On May 17, 1864, in Mansfield, Ohio, she married Joshua Truitt (1830–1894), a businessman of Muncie, Indiana. He brought with him two children, Lola and Stanley, his first wife having died the previous December. The family made their home in Muncie, where Truitt became actively engaged in benevolent and philanthropic work. During the Civil War, she was untiring in her labors in behalf of the Union Army, preparing bandages and scraping lint for the use of the surgeons, and collecting provisions, clothing, blankets, and hundreds of other things useful and needful to the soldiers. She marched, sang and prayed with them.

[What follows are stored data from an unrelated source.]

Lemma transfer_run (s : Emu bios_world) :
  let (v, p) := port_in 1 (x_of (gen (x86 s) rD)) (ports (world s)) in
  snd (ins_transfer sys_inb store_data_byte_abs 1 s) =
  {| x86 := upd_gen (x86 s) rDI (x_set (gen (x86 s) rDI) (x_of (gen (x86 s) rDI) + 1));
     world := {| ram := fun b => if in_range (dest s 0) 1 b then u8 (Z.shiftr (u8 v) (8 * (b - dest s 0))) else ram (world s) b;
                 ports := p |} |}.
Proof.
  unfold dest. rewrite Z.add_0_r, x_of_u16.
  destruct (port_in 1 _ _) as [v p] eqn:E. unfold ins_transfer, bind, input, store_data_byte_abs, store, ret.
  cbn [fst snd x86 world gen seg get put set_x s_reg x_reg]. cbn [sys_inb ports_sys bios_sys]. unfold port_read.
  rewrite E. reflexivity.
Qed.
Lemma dest_distinct (s : Emu bios_world) i j :
  in_word 16 (seg (x86 s) ES) -> 0 <= i < j -> j - i < 65536 -> dest s i <> dest s j.
Proof.
  unfold in_word, dest, linear, u16, u32, wrap. intros Hs Hij Hd. rewrite Z.shiftl_mul_pow2 by lia.
  change (2 ^ 4) with 16. change (2 ^ 16) with 65536 in *. change (2 ^ 32) with 4294967296.
  rewrite !(Z.mod_small (seg (x86 s) ES * 16 + _)) by zlia. zlia.
Qed.
(* ===== verification/X86OpsExt.v ===== *)
(** * Opcodes of two bytes and of the coprocessor

    The handlers of [ops2.c] with their table, and those of [fpu.c] as built without a
    coprocessor, which decode their operand and do nothing, each
    handler as a computation of [X86Ops], in the order of the source. *)
From Stdlib Require Import ZArith Lia List Bool.
From S2P Require Import Prelude X86Flags X86Alu X86Shift X86Machine X86Decode X86MulDiv X86Ops.
Import ListNotations.
Local Open Scope Z_scope.
Local Open Scope err_scope.

Section Handlers.
Context {W : Type} {sys : Sys W}.
Local Abbreviation Op := (Op W).

Definition x86emuOp2_illegal_op (op2 : Z) : Op unit :=
  run HALT_SYS.

Definition x86emuOp2_rdtsc (op2 : Z) : Op unit :=
  c <- get_counter;;
  set_counter (c + 0x10000);;
  c <- get_counter;;
  run (set_e rA (Z.land c 0xffffffff));;
  c <- get_counter;;
  run (set_e rD (Z.shiftr c 32));;
  run DECODE_CLEAR_SEGOVR.

Definition x86emuOp2_long_jump (op2 : Z) : Op unit :=
  let cond := false in
  cond <- (match op2 with
   | 0x80 => flags (ACCESS_FLAG F_OF)
   | 0x81 =>
       of_ <- flags (ACCESS_FLAG F_OF);;
       eret (negb of_)
   | 0x82 => flags (ACCESS_FLAG F_CF)
   | 0x83 =>
       cf_ <- flags (ACCESS_FLAG F_CF);;
       eret (negb cf_)
   | 0x84 => flags (ACCESS_FLAG F_ZF)
   | 0x85 =>
       zf_ <- flags (ACCESS_FLAG F_ZF);;
       eret (negb zf_)
   | 0x86 =>
       cf_ <- flags (ACCESS_FLAG F_CF);;
       zf_ <- flags (ACCESS_FLAG F_ZF);;
       eret (cf_ || zf_)
   | 0x87 =>
       cf_ <- flags (ACCESS_FLAG F_CF);;
       zf_ <- flags (ACCESS_FLAG F_ZF);;
       eret (negb (cf_ || zf_))
   | 0x88 => flags (ACCESS_FLAG F_SF)
   | 0x89 =>
       sf_ <- flags (ACCESS_FLAG F_SF);;
       eret (negb sf_)
   | 0x8a => flags (ACCESS_FLAG F_PF)
   | 0x8b =>
       pf_ <- flags (ACCESS_FLAG F_PF);;
       eret (negb pf_)
   | 0x8c =>
       sf_ <- flags (ACCESS_FLAG F_SF);;
       of_ <- flags (ACCESS_FLAG F_OF);;
       eret ((sf_ && negb of_) || (negb sf_ && of_))
   | 0x8d =>
       sf_ <- flags (ACCESS_FLAG F_SF);;
       of_ <- flags (ACCESS_FLAG F_OF);;
       eret (negb ((sf_ && negb of_) || (negb sf_ && of_)))
   | 0x8e =>
       sf_ <- flags (ACCESS_FLAG F_SF);;
       of_ <- flags (ACCESS_FLAG F_OF);;
       zf_ <- flags (ACCESS_FLAG F_ZF);;
       eret (((sf_ && negb of_) || (negb sf_ && of_)) || zf_)
   | 0x8f =>
       sf_ <- flags (ACCESS_FLAG F_SF);;
       of_ <- flags (ACCESS_FLAG F_OF);;
       zf_ <- flags (ACCESS_FLAG F_ZF);;
       eret (negb (((sf_ && negb of_) || (negb sf_ && of_)) || zf_))
   | _ => eret cond
   end);;
  w <- run fetch_word_imm;;
  let target := signed 16 w in
  ip <- run (x_reg rIP);;
  let target := target + (signed 16 ip) in
  (if cond then run (set_x rIP (u16 target)) else eret tt);;
  run DECODE_CLEAR_SEGOVR.

Definition x86emuOp2_set_byte (op2 : Z) : Op unit :=
  let cond := false in
  cond <- (match op2 with
   | 0x90 => flags (ACCESS_FLAG F_OF)
   | 0x91 =>
       of_ <- flags (ACCESS_FLAG F_OF);;
       eret (negb of_)
   | 0x92 => flags (ACCESS_FLAG F_CF)
   | 0x93 =>
       cf_ <- flags (ACCESS_FLAG F_CF);;
       eret (negb cf_)
   | 0x94 => flags (ACCESS_FLAG F_ZF)
   | 0x95 =>
       zf_ <- flags (ACCESS_FLAG F_ZF);;
       eret (negb zf_)
   | 0x96 =>
       cf_ <- flags (ACCESS_FLAG F_CF);;
       zf_ <- flags (ACCESS_FLAG F_ZF);;
       eret (cf_ || zf_)
   | 0x97 =>
       cf_ <- flags (ACCESS_FLAG F_CF);;
       zf_ <- flags (ACCESS_FLAG F_ZF);;
       eret (negb (cf_ || zf_))
   | 0x98 => flags (ACCESS_FLAG F_SF)
   | 0x99 =>
       sf_ <- flags (ACCESS_FLAG F_SF);;
       eret (negb sf_)
   | 0x9a => flags (ACCESS_FLAG F_PF)
   | 0x9b =>
       pf_ <- flags (ACCESS_FLAG F_PF);;
       eret (negb pf_)
   | 0x9c =>
       sf_ <- flags (ACCESS_FLAG F_SF);;
       of_ <- flags (ACCESS_FLAG F_OF);;
       eret ((sf_ && negb of_) || (negb sf_ && of_))
   | 0x9d =>
       sf_ <- flags (ACCESS_FLAG F_SF);;
       of_ <- flags (ACCESS_FLAG F_OF);;
       eret ((sf_ && negb of_) || (negb sf_ && of_))
   | 0x9e =>
       sf_ <- flags (ACCESS_FLAG F_SF);;
       of_ <- flags (ACCESS_FLAG F_OF);;
       zf_ <- flags (ACCESS_FLAG F_ZF);;
       eret (((sf_ && negb of_) || (negb sf_ && of_)) || zf_)
   | 0x9f =>
       sf_ <- flags (ACCESS_FLAG F_SF);;
       of_ <- flags (ACCESS_FLAG F_OF);;
       zf_ <- flags (ACCESS_FLAG F_ZF);;
       eret (negb (((sf_ && negb of_) || (negb sf_ && of_)) || zf_))
   | _ => eret cond
   end);;
  modrm <- run fetch_decode_modrm;;
  let '(md, rh, rl) := modrm in
  (match md with
   | 0 =>
       destoffset <- run (decode_rm00_address rl);;
       run (store_data_byte destoffset (u8 (if cond then 0x01 else 0x00)))
   | 1 =>
       destoffset <- run (decode_rm01_address rl);;
       run (store_data_byte destoffset (u8 (if cond then 0x01 else 0x00)))
   | 2 =>
       destoffset <- run (decode_rm10_address rl);;
       run (store_data_byte destoffset (u8 (if cond then 0x01 else 0x00)))
   | 3 =>
       destreg <- run (decode_rm_byte_register rl);;
       wr_8 destreg (u8 (if cond then 0x01 else 0x00))
   | _ => eret tt
   end);;
  run DECODE_CLEAR_SEGOVR.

After the war, she became engaged in the work of the WCTU. She served as president of the Delaware County, Indiana WCTU for several years, and was selected by the Union to represent them in state and district meetings, as well as in the national convention in Tennessee in November 1887. She was the Indiana temperance delegate to the International Sunday School Convention held at Pittsburgh, Pennsylvania, in June 1890, and her report of its proceedings was accepted without alteration or amendment, which spoke well for her accuracy, lucidity, and logical trend of thought. In the WCTU, she adhered to the principle of nonpartisan, nonsectarian work. In a blue-ribbon temperance club, she was an untiring worker and spared neither time, effort nor means in advancing its interests. She was also an advocate of suffrage, believing that woman's vote would go far towards the cause of temperance.

For years, she was identified with the industrial school of Muncie, serving as an officer, as well as performing duties in its meetings and those pertaining to the executive department. Her presence was familiar in the homes of the poor, carrying sympathy, counsel and needed food and clothing. In this connection, there was probably no other one woman in Muncie known to more children than Truitt, who was constantly performing for them some work of kindness.

==Personal life==
She had no children of her own, but she took into her family the four children of her deceased brother, taking on the role of their mother.
 For many years, Truitt was an attendant of the Presbyterian church. She died June 9, 1920, and was buried at Beech Grove Cemetery, in Muncie.